Data items
(* ===== verification/TestsPanel.v ===== *)
(** The validation tests in the browser (dashboard/src/components/ValidationTestsPanel.tsx,
    app/tests/TestsPageClient.tsx) and the published proof they are counted against
    (lib/proofMeta.ts). *)

From Stdlib Require Import Sorted.
From stdpp Require Import sorting.
From S2P Require Import Prelude JsMap JsString JsNum Json Http JsValue CopilotText I18n Client Compliance.

(** ** The published proof *)

Record ProofMeta := { expected : Z; passed : Z; testIds : list jstring }.

(** The [try] block of [readProofJson] on the document of a file. *)
Definition proof_of (raw : json) : res (option ProofMeta) :=
  let? tests := jget "validationTests" raw in
  match tests with
  | Some (JArr ((_ :: _) as l)) =>
      let? ids := rseq (map (λ t, let? i := jget "id" t in Ok (ostr (i ??? vs ""))) l) in
      Ok (Some {| expected := Z.of_nat (length l);
                  passed := Z.of_nat (length (jfilter (λ t, is_lit "pass" (Some t).["status"]) l));
                  testIds := jfilter nonempty ids |})
  | _ => Ok None
  end.
Definition readProofJson (w : world) (dir : jstring) : option ProofMeta :=
  match w_readIn w dir "competitive-proof.json" with
  | Some raw => match JSON_parse raw with
                | Some doc => match proof_of doc with Ok m => m | Throw _ => None end
                | None => None
                end
  | None => None
  end.
Definition getProofMeta (w : world) (e : env) (cwd : jstring) : option ProofMeta :=
  first_some (readProofJson w)
    (match truthy_str (e "BENCH_DATA_DIR") with Some d => [d] | None => [] end ++ ["/data/lg"; cwd; cwd ++ "/.."]).

(** ** Cards and documents *)

Inductive Status := Pass | Fail_ | Warn | Pending.
#[global] Instance Status_eq_dec : EqDecision Status.
Proof. solve_decision. Defined.
Definition is_st (a b : Status) : bool := bool_decide (a = b).
Record Card := {
  id : jstring; title : jstring; purpose : jstring; status : Status; verdict : jstring;
  metrics : list (jstring * jstring); script : jstring; date : option jstring; badge : option jstring;
  docHref : option jstring; docLabel : option jstring;
}.
Record Summary := { s_total : Z; s_passed : Z; s_failed : Z; s_warned : Z; s_pending : Z }.
Record EpsBanner := { eb_pass : bool; eb_lines : option num; eb_peak : option num; eb_derived : option num }.
Record MorningBanner := { mb_pass : bool; mb_proof_pass : option Z; mb_proof_tests : option Z; mb_fresh : bool }.
Record SoakBanner := { sb_pass : bool; sb_hours : option num; sb_samples : option num; sb_failures : option num;
                       sb_host : option jstring; sb_xdp : option jstring }.
Record Payload := {
  available : bool;
  tests : list Card;
  summary : option Summary;
  proof_expected : option Z;
  proof_test_ids : option (list jstring);
  parity_ok : option bool;
  hint : option jstring;
  vps_soak_remote : option SoakBanner;
  morning_operator_banner : option MorningBanner;
  eps_smoke_banner : option EpsBanner;
}.
(** [{ available: false, tests: [] }] *)
Definition unavailable : Payload :=
  {| available := false; tests := []; summary := None; proof_expected := None; proof_test_ids := None; parity_ok := None;
     hint := None; vps_soak_remote := None; morning_operator_banner := None; eps_smoke_banner := None |}.

(** A number that is present and not zero; a list that is present and not empty. *)
Definition truthy_Z (n : option Z) : option Z := match n with Some 0 => None | _ => n end.
Definition full (l : option (list jstring)) : option (list jstring) := match l with Some [] => None | _ => l end.
Lemma dispatch_event ev c s reqs : dispatch_inv c → on_event ev (current c) = (s, reqs) → dispatch_inv (Cfg s (pending c ++ reqs)).
Proof.
  intros (Hs & Hf & Ht) He. unfold dispatch_inv, sends in *. cbn [current pending].
  assert (Hn : is_send <$> reqs = [] ∨ is_send <$> reqs = [false] → Forall send_ok reqs →
      submitting s = submitting (current c) → cmdType s ∈ COMMAND_TYPES →
    length (jfilter is_send (pending c ++ reqs)) = (if submitting s then 1 else 0)%nat ∧
    Forall send_ok (pending c ++ reqs) ∧ cmdType s ∈ COMMAND_TYPES).
  { intros Hr Hok -> ?. unfold jfilter in *. rewrite List.filter_app, length_app, Hs. split; [|split; [by apply Forall_app|done]].
    destruct reqs as [|q [|q' l]]; cbn in *; [lia| |naive_solver]. destruct Hr as [?|Hr]; [done|]. injection Hr as ->. cbn. lia. }
  destruct ev as [|ag|ty|txt| |]; cbn [on_event] in He.
  - injection He as <- <-. apply Hn; [by right|by repeat constructor|done|done].
  - split_in He; injection He as <- <-; (apply Hn; [by left|constructor|done|done]).
  - split_in He; injection He as <- <-; (apply Hn; [by left|constructor|done|]); [by bprop|done].
  - injection He as <- <-. apply Hn; [by left|constructor|done|done].
  - unfold send_disabled, handleSendCommand in He. destruct (submitting (current c)) eqn:Es; cbn [orb] in He.
    { injection He as <- <-. apply Hn; [by left|constructor|done|done]. }
    destruct (nonempty (cmdPayload (current c))) eqn:Ep; cbn [negb orb] in He; bprop.
    2:{ injection He as <- <-. apply Hn; [by left|constructor|done|done]. }
    split_in He; injection He as <- <-; [apply Hn; [by left|constructor|done|done]|].
    cbn [submitting set_send cmdType]. unfold jfilter in *. rewrite List.filter_app, length_app, Hs.
    split; [done|]. split; [|done]. apply Forall_app. split; [done|]. constructor; [|constructor]. cbn. split; [done|]. split; [done|].
    split_if; [done|]. bprop. intros [= Ea]. done.
  - injection He as <- <-. apply Hn; [by left|constructor|done|done].
Qed.
Lemma dispatch_response c i q r s reqs : dispatch_inv c → pending c !! i = Some q → on_response q r (current c) = (s, reqs) →
  dispatch_inv (Cfg s (delete i (pending c) ++ reqs)).
Proof.
  intros (Hs & Hf & Ht) Hi Hr. unfold dispatch_inv, sends in *. cbn [current pending]. pose proof (jfilter_delete is_send _ _ _ Hi) as Hd.
  assert (Hfd : Forall send_ok (delete i (pending c))) by (rewrite Forall_forall in *; intros x Hx; by eapply Hf, delete_sub).
  assert (Hend : ∀ x, refreshed x (current c) = s → reqs = [] → is_send q = false →
    length (jfilter is_send (delete i (pending c) ++ reqs)) = (if submitting s then 1 else 0)%nat ∧
    Forall send_ok (delete i (pending c) ++ reqs) ∧ cmdType s ∈ COMMAND_TYPES).
  { intros x <- -> Hq. rewrite app_nil_r. rewrite Hq in Hd. unfold refreshed. destruct x as [[[a|] k]|]; cbn; split_and!; try done; lia. }
  destruct q as [|b]; cbn [on_response] in Hr.
  - destruct r as [x|x]; injection Hr as <- <-; [by apply (Hend x)|by apply (Hend None)].
  - cbn [is_send] in Hd.
    assert (Hz : length (jfilter is_send (delete i (pending c))) = 0%nat) by (destruct (submitting (current c)); lia).
    destruct r as [x|[x|]]; injection Hr as <- <-; cbn [submitting set_send cmdType]; unfold jfilter in *;
      rewrite List.filter_app, length_app, Hz; (split; [done|]); (split; [apply Forall_app; split; [done|by repeat constructor]|done]).
Qed.

(** One command at a time: however the answers and the automatic refreshes
    interleave, at most one command is on its way, the form is blocked exactly while
    one is, and what is sent has a known type, a text, and one agent or the whole
    fleet as its target. *)
Theorem dispatch_one_at_a_time c : page_reach on_event on_response (Cfg start [QRefresh]) c →
  sends c = (if submitting (current c) then 1 else 0)%nat ∧ Forall send_ok (pending c).
Proof.
  intros H. assert (Hi : dispatch_inv c).
  { revert H. apply (page_invariant _ _ dispatch_inv).
    - split; [done|]. split; [by repeat constructor|]. cbn. by apply elem_of_cons; left.
    - intros. by eapply dispatch_event.
    - intros. by eapply dispatch_response. }
  by destruct Hi as (? & ? & _).
Qed.

(** A ban that could not be carried out is announced like a success: the message of
    the failure appears in the green box, and no error is shown. *)
Lemma failed_ban_in_green b m msg s :
  let s' := (on_response (QSend b) (ASend (Some {| immediate := Some (false, m); message := Some msg |})) s).1 in
  error s' = [] ∧ (msg ≠ [] → success s' = msg).
Proof. split; [done|]. by destruct msg. Qed.
(** An agent that calls itself ALL cannot be chosen: the command goes to all. *)
Lemma agent_named_all s : selectedAgent s = "ALL" → b_target (body_of s) = None.
Proof. intros H. unfold body_of. by rewrite H. Qed.
End Dispatch.
(* ===== verification/LandingCopy.v ===== *)
(** The texts of the landing page: the Turkish and the English page and the shorter
    overrides of landing/lib/i18n/copy.ts. *)

From S2P Require Import Prelude JsString JsNum Json LandingContent.
(* ===== verification/LandingBodies.v ===== *)
(** The long texts of the landing page in each language: the table BODY_OVERRIDES of
    landing/lib/i18n/copy.ts. *)

From S2P Require Import Prelude JsString JsNum Json LandingContent.
(* ===== verification/LandingSections.v ===== *)
(** The texts of the sections of the landing page, from landing/lib/i18n/sections.ts. *)

From S2P Require Import Prelude JsString JsNum Json LandingContent.
(* ===== verification/LandingSteps.v ===== *)
(** The six steps of the pipeline in each language, from landing/lib/i18n/pipelineDeep. *)

From S2P Require Import Prelude JsString JsNum Json LandingContent.
(* ===== verification/LandingTiers.v ===== *)
(** The texts of the three editions, from landing/lib/tiers.ts. *)

From S2P Require Import Prelude JsString JsNum Json LandingContent.
(* ===== verification/LandingTests.v ===== *)
(** The published test matrix, from landing/lib/tests.ts. *)

From S2P Require Import Prelude JsString JsNum Json LandingContent.
(* ===== verification/LandingTypes.v ===== *)
(** The types of the landing site's documents, as the TypeScript sources declare
    them.  A tuple is an array of its element type. *)

From S2P Require Import Prelude JsString JsNum Json JsValue.

Definition LineSeries : ty := TObj [
  req "name" TStr;
  req "values" (TArr TNum);
  opt "us" TBool;
  opt "dash" (TLits ["solid"; "dash"; "dot"])].
Definition SetupStep : ty := TObj [
  req "number" TStr;
  req "title" TStr;
  req "description" TStr;
  req "command" TStr;
  opt "output" TStr].
Definition FooterLink : ty := TObj [req "label" TStr; req "href" TStr].
Definition FooterCol : ty := TObj [req "title" TStr; req "links" (TArr FooterLink)].
Definition PageCopy : ty := TObj [
  req "marquee" (TArr TStr);
  req "pipeline" (TObj [
    req "eyebrow" TStr;
    req "title" TStr;
    req "sub" TStr;
    req "note" TStr;
    req "steps" (TArr (TObj [req "n" TStr; req "label" TStr; req "hint" TStr]))]);
  req "selected" (TObj [
    req "eyebrow" TStr;
    req "title" TStr;
    req "lead" TStr;
    req "prev" TStr;
    req "next" TStr;
    req "cards" (TArr (TObj [
      req "tag" TStr;
      req "kicker" TStr;
      req "title" TStr;
      req "body" TStr;
      req "chips" (TArr TStr)]))]);
  req "vs" (TObj [
    req "eyebrow" TStr;
    req "title" TStr;
    req "sub" TStr;
    req "advTitle" TStr;
    req "advLead" TStr;
    req "advantages" (TArr (TObj [req "k" TStr; req "v" TStr]));
    req "cols" (TArr TStr);
    req "groups" (TArr (TObj [
      req "label" TStr;
      req "honest" TBool;
      req "winners" (TArr TNum);
      req "rows" (TArr (TArr TStr))]));
    req "note" TStr;
    req "legend" TStr;
    req "crowdsecBadge" TStr;
    req "crowdsecComplementary" TStr;
    req "pdfCta" TStr;
    req "testsCta" TStr]);
  req "charts" (TObj [
    req "eyebrow" TStr;
    req "title" TStr;
    req "sub" TStr;
    req "honestBadge" TStr;
    req "targetLabel" TStr;
    req "profile" (TObj [
      req "title" TStr;
      req "hint" TStr;
      req "categories" (TArr TStr);
      req "yMax" TNum;
      req "series" (TArr LineSeries)]);
    req "latency" (TObj [
      req "title" TStr;
      req "hint" TStr;
      req "labels" (TArr TStr);
      req "yMax" TNum;
      req "unit" TStr;
      req "target" TNum;
      req "series" (TArr LineSeries)]);
    req "soak" (TObj [
      req "title" TStr;
      req "hint" TStr;
      req "labels" (TArr TStr);
      req "yMax" TNum;
      req "unit" TStr;
      req "series" (TArr LineSeries)]);
    req "fp" (TObj [
      req "title" TStr;
      req "hint" TStr;
      req "labels" (TArr TStr);
      req "yMax" TNum;
      req "unit" TStr;
      req "series" (TArr LineSeries)]);
    req "eps" (TObj [
      req "title" TStr;
      req "hint" TStr;
      req "labels" (TArr TStr);
      req "yMax" TNum;
      req "unit" TStr;
      req "honest" TBool;
      req "series" (TArr LineSeries)]);
    req "recall" (TObj [
      req "title" TStr;
      req "hint" TStr;
      req "labels" (TArr TStr);
      req "yMax" TNum;
      req "unit" TStr;
      req "series" (TArr LineSeries)])]);
  req "proof" (TObj [
    req "eyebrow" TStr;
    req "testsSuffix" TStr;
    req "passedSuffix" TStr;
    req "body" TStr;
    req "bodyMatrix" TStr;
    req "ctaAll" TStr;
    req "ctaPdf" TStr;
    req "ctaFullPack" TStr;
    req "fullPackCmd" TStr;
    req "statLabels" (TArr TStr);
    req "badges" (TArr TStr)]);
  req "honest" (TObj [
    req "eyebrow" TStr;
    req "title" TStr;
    req "items" (TArr TStr);
    req "layersEyebrow" TStr;
    req "layersTitle" TStr;
    req "layers" (TArr (TObj [req "tag" TStr; req "body" TStr]));
    req "layersNote" TStr]);
  req "setup" (TObj [
    req "eyebrow" TStr;
    req "title" TStr;
    req "sub" TStr;
    req "intro" TStr;
    req "requirementsTitle" TStr;
    req "requirements" (TArr TStr);
    req "dashboardBadge" TStr;
    req "paths" (TArr (TObj [
      req "id" TStr;
      req "title" TStr;
      req "badge" TStr;
      req "note" TStr;
      req "steps" (TArr SetupStep)]));
    req "common" (TObj [req "title" TStr; req "steps" (TArr SetupStep)]);
    req "dashboard" (TObj [req "title" TStr; req "note" TStr; req "steps" (TArr SetupStep)]);
    req "tip" TStr]);
  req "evidence" (TObj [
    req "eyebrow" TStr;
    req "title" TStr;
    req "note" TStr;
    req "fullPackCmd" TStr;
    req "demoCmd" TStr;
    req "files" (TArr TStr);
    req "update" TStr]);
  req "contact" (TObj [
    req "eyebrow" TStr;
    req "title" TStr;
    req "body" TStr;
    req "ctaEmail" TStr;
    req "ctaGithub" TStr;
    req "email" TStr;
    req "github" TStr]);
  req "footer" (TObj [
    req "desc" TStr;
    req "soak" TStr;
    req "columns" (TArr FooterCol);
    req "copyPrefix" TStr;
    req "copySuffix" TStr;
    req "licenseHref" TStr]);
  req "tests" (TObj [
    req "eyebrow" TStr;
    req "title" TStr;
    req "intro" TStr;
    req "allPassed" TStr;
    req "summary" TStr;
    req "passedWord" TStr;
    req "warnWord" TStr;
    req "failWord" TStr;
    req "ctaPdf" TStr;
    req "filterAll" TStr;
    req "filterGate" TStr;
    req "filterProof" TStr;
    req "gateHeading" TStr;
    req "proofHeading" TStr;
    req "statusPass" TStr;
    req "statusWarn" TStr;
    req "statusFail" TStr;
    req "statusPending" TStr;
    req "researcherBanner" TStr])].
Definition SectionOverride : ty := TObj [
  opt "pipelineTitle" TStr;
  opt "pipelineSub" TStr;
  opt "selectedTitle" TStr;
  opt "selectedLead" TStr;
  opt "vsTitle" TStr;
  opt "vsSub" TStr;
  opt "vsAdvTitle" TStr;
  opt "chartsTitle" TStr;
  opt "chartsSub" TStr;
  opt "proofTests" TStr;
  opt "proofPassed" TStr;
  opt "proofCtaAll" TStr;
  opt "proofCtaPdf" TStr;
  opt "honestTitle" TStr;
  opt "layersTitle" TStr;
  opt "setupTitle" TStr;
  opt "setupSub" TStr;
  opt "reqTitle" TStr;
  opt "evidenceTitle" TStr;
  opt "contactTitle" TStr;
  opt "ctaEmail" TStr;
  opt "ctaGithub" TStr;
  opt "colProduct" TStr;
  opt "colDev" TStr;
  opt "colProject" TStr;
  opt "copySuffix" TStr].
Definition SetupStepText : ty := TObj [req "t" TStr; req "d" TStr].
Definition SetupL10n : ty := TObj [
  req "pathTitles" (TArr TStr);
  req "pathBadges" (TArr TStr);
  req "pathNotes" (TArr TStr);
  req "pathSteps" (TArr (TArr SetupStepText));
  req "commonTitle" TStr;
  req "commonSteps" (TArr SetupStepText);
  req "dashboardTitle" TStr;
  req "dashboardBadge" TStr;
  req "dashboardNote" TStr;
  req "dashboardSteps" (TArr SetupStepText)].
Definition BodyOverride : ty := TObj [
  opt "pipelineNote" TStr;
  opt "selectedBodies" (TArr TStr);
  opt "advLead" TStr;
  opt "advantages" (TArr (TObj [req "k" TStr; req "v" TStr]));
  opt "vsNote" TStr;
  opt "vsLegend" TStr;
  opt "vsCols" (TArr TStr);
  opt "vsGroupLabels" (TArr TStr);
  opt "vsRows0" (TArr (TArr TStr));
  opt "vsRows1" (TArr (TArr TStr));
  opt "requirements" (TArr TStr);
  opt "setup" SetupL10n;
  opt "honestItems" (TArr TStr);
  opt "layersBodies" (TArr TStr);
  opt "layersNote" TStr;
  opt "setupIntro" TStr;
  opt "setupTip" TStr;
  opt "contactBody" TStr;
  opt "footerDesc" TStr;
  opt "footerSoak" TStr;
  opt "proofBody" TStr].
Definition SectionCopy : ty := TObj [
  req "hero_badge" TStr;
  req "hero_bullets" (TArr TStr);
  req "hero_tagline" TStr;
  req "hero_chips" (TArr TStr);
  req "hero_reach" TStr;
  req "hero_praise_lead" TStr;
  req "hero_praise_highlights" (TArr TStr);
  req "hero_praise_bold" (TArr (TObj [req "v" TStr; req "l" TStr]));
  req "hero_side_title" TStr;
  req "hero_side_body" TStr;
  req "hero_cta_setup" TStr;
  req "hero_cta_github" TStr;
  req "hero_cta_tests" TStr;
  req "hero_cta_pdf" TStr;
  req "hero_researcher_note" TStr;
  req "about_eyebrow" TStr;
  req "about_title" TStr;
  req "about_intro" TStr;
  req "about_paragraphs" (TArr TStr);
  req "about_highlights" (TArr (TObj [req "k" TStr; req "v" TStr]));
  req "pkg_title" TStr;
  req "pkg_hero" TStr;
  req "pkg_tagline" TStr;
  req "pkg_instead" TStr;
  req "pkg_footer" TStr;
  req "pkg_detail" TStr;
  req "merge" (TArr (TObj [
    req "company" TStr;
    req "name" TStr;
    req "replaces" TStr;
    req "body" TStr;
    req "metrics" (TArr TStr)]));
  req "metrics_title" TStr;
  req "metrics_sub" TStr;
  req "metric_groups" (TRecord TStr);
  req "why_title" TStr;
  req "why_lead" TStr;
  req "why_cards" (TArr (TObj [req "title" TStr; req "body" TStr]));
  req "stats" (TArr (TObj [req "value" TStr; req "label" TStr]));
  req "metric_labels" (TRecord TStr)].
Definition SectionBody : ty := TObj [
  opt "hero_side_body" TStr;
  opt "about_paragraphs" (TArr TStr);
  opt "pkg_hero" TStr;
  opt "why_bodies" (TArr TStr);
  opt "merge_bodies" (TArr TStr)].
Definition LocaleInfo : ty := TObj [
  req "code" TStr;
  req "label" TStr;
  req "native" TStr;
  req "group" (TLits ["turkic"; "other"])].
Definition Messages : ty := TObj [
  req "nav_home" TStr;
  req "nav_about" TStr;
  req "nav_pipeline" TStr;
  req "nav_rivals" TStr;
  req "nav_setup" TStr;
  req "nav_tests" TStr;
  req "nav_contact" TStr;
  req "cta_setup" TStr;
  req "hero_badge" TStr;
  req "hero_tagline" TStr;
  req "lang_label" TStr;
  req "turk_made" TStr].
Definition PipelineStepDeep : ty := TObj [
  req "what" TStr;
  req "advantages" (TArr TStr);
  req "lg" TStr;
  req "rivals" TStr;
  opt "proof" TStr].
Definition PipelineDeepLabels : ty := TObj [
  req "sectionEyebrow" TStr;
  req "sectionTitle" TStr;
  req "sectionSub" TStr;
  req "whatLabel" TStr;
  req "advantagesLabel" TStr;
  req "compareLabel" TStr;
  req "lgLabel" TStr;
  req "rivalsLabel" TStr].
Definition TierStep : ty := TObj [req "n" TStr; req "title" TStr; req "desc" TStr; req "cmd" TStr; opt "out" TStr].
Definition Tier : ty := TObj [
  req "id" (TLits ["core"; "pro"; "proplus"]);
  req "name" TStr;
  req "fullName" TStr;
  req "badge" TStr;
  req "accent" (TLits ["neon"; "turq"; "cyan"]);
  req "tagline" TStr;
  req "chain" TStr;
  req "ram" TStr;
  req "disk" TStr;
  req "includes" (TArr TStr);
  req "installSteps" (TArr TierStep)].
Definition TiersCopy : ty := TObj [
  req "eyebrow" TStr;
  req "title" TStr;
  req "sub" TStr;
  req "ramLabel" TStr;
  req "diskLabel" TStr;
  req "chainLabel" TStr;
  req "includesLabel" TStr;
  req "protectionNote" TStr;
  req "respTitle" TStr;
  req "respBody" TStr;
  req "respRows" (TArr (TObj [req "layer" TStr; req "ours" TStr; req "third" TStr]));
  req "respCols" (TArr TStr);
  req "installEyebrow" TStr;
  req "installTitle" TStr;
  req "installSub" TStr;
  req "selfContainedNote" TStr;
  req "stepsWord" TStr;
  req "tiers" (TArr Tier)].
Definition TierTextPack : ty := TObj [
  req "eyebrow" TStr;
  req "sub" TStr;
  req "ramLabel" TStr;
  req "diskLabel" TStr;
  req "chainLabel" TStr;
  req "includesLabel" TStr;
  req "protectionNote" TStr;
  req "respTitle" TStr;
  req "respBody" TStr;
  req "respCols" (TArr TStr);
  req "respRows" (TArr (TArr TStr));
  req "installEyebrow" TStr;
  req "installTitle" TStr;
  req "installSub" TStr;
  req "selfContainedNote" TStr;
  req "stepsWord" TStr;
  req "badges" (TArr TStr);
  req "taglines" (TArr TStr);
  req "chains" (TArr TStr);
  req "rams" (TArr TStr);
  req "disks" (TArr TStr);
  req "includes" (TArr (TArr TStr));
  req "stepTitles" (TArr TStr);
  req "stepDescs" (TArr TStr)].
Definition TestStatus : ty := TLits ["pass"; "warn"; "fail"; "pending"].
Definition TestMetric : ty := TObj [req "label" TStr; req "value" TStr].
Definition TestEntry : ty := TObj [
  req "id" TStr;
  req "status" TestStatus;
  opt "statusLabel" TStr;
  opt "statusLabelEn" TStr;
  req "title" TStr;
  opt "titleEn" TStr;
  opt "verdict" TStr;
  opt "verdictEn" TStr;
  req "group" (TLits ["gate"; "proof"]);
  opt "purpose" TStr;
  opt "purposeEn" TStr;
  opt "metrics" (TArr TestMetric);
  opt "script" TStr;
  opt "date" TStr;
  opt "badge" TStr;
  opt "badgeEn" TStr].
Definition SectorCard : ty := TObj [req "tag" TStr; req "title" TStr; req "body" TStr; req "proof" TStr].
Definition SectorCopy : ty := TObj [req "eyebrow" TStr; req "title" TStr; req "note" TStr; req "cards" (TArr SectorCard)].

→ **Task objective**: Copy, exactly and only, the lines above that begin with the one containing "eps_smoke_banner : option EpsBanner;" and finish with the one containing "destruct ev as".

→ **Written response**:
  eps_smoke_banner : option EpsBanner;
}.
(** [{ available: false, tests: [] }] *)
Definition unavailable : Payload :=
  {| available := false; tests := []; summary := None; proof_expected := None; proof_test_ids := None; parity_ok := None;
     hint := None; vps_soak_remote := None; morning_operator_banner := None; eps_smoke_banner := None |}.

(** A number that is present and not zero; a list that is present and not empty. *)
Definition truthy_Z (n : option Z) : option Z := match n with Some 0 => None | _ => n end.
Definition full (l : option (list jstring)) : option (list jstring) := match l with Some [] => None | _ => l end.
Lemma dispatch_event ev c s reqs : dispatch_inv c → on_event ev (current c) = (s, reqs) → dispatch_inv (Cfg s (pending c ++ reqs)).
Proof.
  intros (Hs & Hf & Ht) He. unfold dispatch_inv, sends in *. cbn [current pending].
  assert (Hn : is_send <$> reqs = [] ∨ is_send <$> reqs = [false] → Forall send_ok reqs →
      submitting s = submitting (current c) → cmdType s ∈ COMMAND_TYPES →
    length (jfilter is_send (pending c ++ reqs)) = (if submitting s then 1 else 0)%nat ∧
    Forall send_ok (pending c ++ reqs) ∧ cmdType s ∈ COMMAND_TYPES).
  { intros Hr Hok -> ?. unfold jfilter in *. rewrite List.filter_app, length_app, Hs. split; [|split; [by apply Forall_app|done]].
    destruct reqs as [|q [|q' l]]; cbn in *; [lia| |naive_solver]. destruct Hr as [?|Hr]; [done|]. injection Hr as ->. cbn. lia. }
  destruct ev as [|ag|ty|txt| |]; cbn [on_event] in He.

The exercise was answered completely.